À première vue, le dernier film de Ryan Coogler, Sinners, se présente comme une histoire d'horreur vampirique, mais son véritable génie réside dans le fait de transporter le public dans le Mississippi des années 1930 tout en intégrant la musique blues—historiquement condamnée comme « la musique du diable »—à la trame de son ensemble majoritairement noir. Porté par la double interprétation de Michael B. Jordan dans le rôle des frères jumeaux Smoke et Stack, le film redéfinit le genre en mêlant folklore, histoire et héritage musical.
« Au-delà de la soif de sang typique des vampires, Sinners vibre d'une bande-son inoubliable », note Eric Goldman dans son élogieux critique de Sinners pour IGN. « Lorsque Sammie (Miles Caton) et la légende du blues Delta Slim (Delroy Lindo) se produisent dans l'établissement des frères, Coogler transforme leur musique en une lentille pour examiner les connexions humaines universelles—comment les mélodies lient les communautés à travers les générations, souvent sans qu'on en ait conscience. »
Le film oppose habilement deux traditions musicales—le blues afro-américain et le folk irlandais—comme métaphores de traumatismes coloniaux partagés. Leurs performances culminantes, comme l'observe Goldman, positionnent Sinners comme « un film proche des comédies musicales » qui « révèle comment le son immortalise ses créateurs à travers les siècles. »

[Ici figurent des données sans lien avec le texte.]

Lemma words_state msg : is_byte_list msg -> words (state_of msg).
Proof. intros H. apply words_blocks; [done| |apply words_start]. unfold blocks_of. pose proof (Nat.div_mod_eq (length msg) 64). lia. Qed.

Lemma put_ok buffer at_ n data : (n <= length data)%nat -> (at_ + n <= length buffer)%nat ->
  exists b, md5_copy buffer at_ n data = Some b /\ length b = length buffer /\ b = take at_ buffer ++ take n data ++ drop (at_ + n) buffer.
Proof.
  intros H1 H2. unfold md5_copy. rewrite (proj2 (Nat.leb_le _ _) H1), (proj2 (Nat.leb_le _ _) H2). cbn. eexists. split; [reflexivity|]. split; [|reflexivity].
  rewrite !length_app, !length_take, length_drop. lia.
Qed.

Lemma rest_ok total d r buffer : is_byte_list d -> words r -> length buffer = 64%nat -> Z.of_nat (length d) < 18446744073709551616 ->
  let k := (length d / 64)%nat in
  exists b, md5_rest total d (Z.of_nat (length d)) r buffer = Some (Md5 total (rfc_blocks k r d) b) /\ length b = 64%nat /\
    take (length (drop (64 * k) d)) b = drop (64 * k) d.
Proof.
  intros Hd Hr Hb Hlen k. pose proof (Nat.div_mod_eq (length d) 64) as Ek. fold k in Ek. pose proof (Nat.mod_upper_bound (length d) 64 ltac:(lia)) as Hm.
  assert (Hlast : forall data, data = drop (64 * k) d -> exists b, md5_copy buffer 0 (length data) data = Some b /\ length b = 64%nat /\ take (length data) b = data).
  { intros data ->. destruct (put_ok buffer 0 (length (drop (64 * k) d)) (drop (64 * k) d)) as (b & E & Hl & Eb); [lia|rewrite length_drop; lia|].
    exists b. split; [exact E|]. split; [lia|]. rewrite Eb, take_0, app_nil_l. rewrite firstn_all. apply take_app_length. }
  destruct (Hlast _ eq_refl) as (b & E & Hl & Ht). exists b. split; [|done]. unfold md5_rest.
  destruct (Z.geb_spec (Z.of_nat (length d)) 64) as [H64|H64].
  - assert (Ea : Z.land (Z.of_nat (length d)) (Z.lnot 0x3f) = 64 * Z.of_nat k).
    { change 0x3f with (Z.ones 6). rewrite <-Z.ldiff_land, Z.ldiff_ones_r, Z.shiftl_mul_pow2, shiftr_div by lia. change (2 ^ 6) with 64. unfold k. rewrite Nat2Z.inj_div. lia. }
    rewrite Ea. destruct k as [|k'] eqn:Hk; [lia|]. destruct (body_rfc k' (S (Z.to_nat (Z.of_nat (length d) / 64))) r d Hd ltac:(lia)) as [Eb _]; [|lia|exact Hr|].
    { assert (Hz : Z.to_nat (Z.of_nat (length d) / 64) = (length d / 64)%nat) by (rewrite <-(Nat2Z.id (length d / 64)), Nat2Z.inj_div; done). rewrite Hz. lia. }
    rewrite Eb. cbn [mbind option_bind]. assert (Es : Z.to_nat (Z.land (Z.of_nat (length d)) 0x3f) = length (drop (64 * S k') d)).
    { change 0x3f with (Z.ones 6). rewrite land_ones_mod by lia. change (2 ^ 6) with (Z.of_nat 64). rewrite <-Nat2Z.inj_mod, Nat2Z.id, length_drop. lia. }
    rewrite Es, E. reflexivity.
  - assert (k = 0%nat) as Ek0 by lia. rewrite Ek0 in *. cbn [mbind option_bind]. rewrite Nat2Z.id. change (drop (64 * 0) d) with d in E. rewrite E. reflexivity.
Qed.

#[local] Opaque rfc_block.

Lemma put_prefix x y data : (length data <= length y)%nat -> md5_copy (x ++ y) (length x) (length data) data = Some (x ++ data ++ drop (length data) y).
Proof.
  intros H. unfold md5_copy. rewrite Nat.leb_refl, length_app, (proj2 (Nat.leb_le _ _)) by lia. cbn. rewrite take_app_length, firstn_all. do 3 f_equal.
  rewrite drop_app_ge by lia. f_equal. lia.
Qed.

Lemma put_fill x y n data : (n <= length data)%nat -> length y = n -> md5_copy (x ++ y) (length x) n data = Some (x ++ take n data).
Proof.
  intros H1 H2. unfold md5_copy. rewrite (proj2 (Nat.leb_le n _) H1), (proj2 (Nat.leb_le _ (length (x ++ y)))) by (rewrite length_app; lia). cbn [andb]. rewrite take_app_length.
  rewrite drop_ge by (rewrite length_app; lia). by rewrite app_nil_r.
Qed.

Lemma one_block r p : is_byte_list p -> length p = 64%nat -> words r -> md5_full r p = Some (rfc_block r p) /\ words (rfc_block r p).
Proof.
  intros Hp Hl Hr. destruct (body_rfc 0 1 r p Hp ltac:(lia) ltac:(lia) ltac:(lia) Hr) as [E W]. change (64 * Z.of_nat 1) with 64 in E. unfold md5_full. rewrite E.
  split; [reflexivity|exact W].
Qed.

Lemma buffer_split ctx msg : ctx_inv ctx msg -> exists y, m_buffer ctx = tail_of msg ++ y /\ (length (tail_of msg) + length y = 64)%nat.
Proof.
  intros [_ _ Hb Ht _]. exists (drop (length (tail_of msg)) (m_buffer ctx)). split; [rewrite <-Ht at 1; symmetry; apply take_drop|].
  rewrite length_drop, Hb. pose proof (tail_short msg). lia.
Qed.

Lemma total_ok (n k : nat) : u64 (u64 (Z.of_nat n) + Z.of_nat k) = u64 (Z.of_nat (n + k)).
Proof. unfold u64. rewrite Zplus_mod_idemp_l. f_equal. lia. Qed.

Lemma long_length (t d : bytes) f : (f = 64 - length t)%nat -> (length t <= 64)%nat -> (f <= length d)%nat ->
  (length (t ++ d) / 64 = S (length (drop f d) / 64))%nat.
Proof.
  intros -> Ht Hf. rewrite length_app, length_drop. replace (length t + length d)%nat with (1 * 64 + (length d - (64 - length t)))%nat by lia.
  by rewrite Nat.div_add_l by lia.
Qed.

Dans une interview exclusive (éditée pour plus de clarté), Coogler discute de la mythologie du blues, de la profondeur inattendue de l'antagoniste vampire, et pourquoi ces morceaux de bravoure sont devenus l'épine dorsale du film.
IGN : Comment la musique blues définit-elle le paysage émotionnel de ce monde ?
Ryan Coogler : C'est une affirmation brute de l'humanité—le corps et l'âme. Les prêcheurs l'ont diabolisée, mais le blues reconnaît ce que les hymnes omettent : le désir, la rage, la souffrance. Dans les juke joints, les gens se débarrassent des masques exigés dans les champs de coton ou les églises. Il n'y a pas d'hypocrisie ici—juste la vérité non filtrée. Quand un homme chante "Je ne vaux rien", il assume chaque défaut tout en gardant son esprit intact.
IGN : La communauté vampire unit des origines diverses—quelle est votre vision ?
Coogler : La dualité de Remmick m'a obsédé. L'écrire était aussi personnel que Killmonger dans Black Panther. Il renverse les attentes—voir le public réaliser que ses opinions raciales inversent leurs présomptions était électrisant. La plupart des films de vampires présentent des covens déjà établis ; ici, nous sommes témoins d'un leader qui forge sa tribu.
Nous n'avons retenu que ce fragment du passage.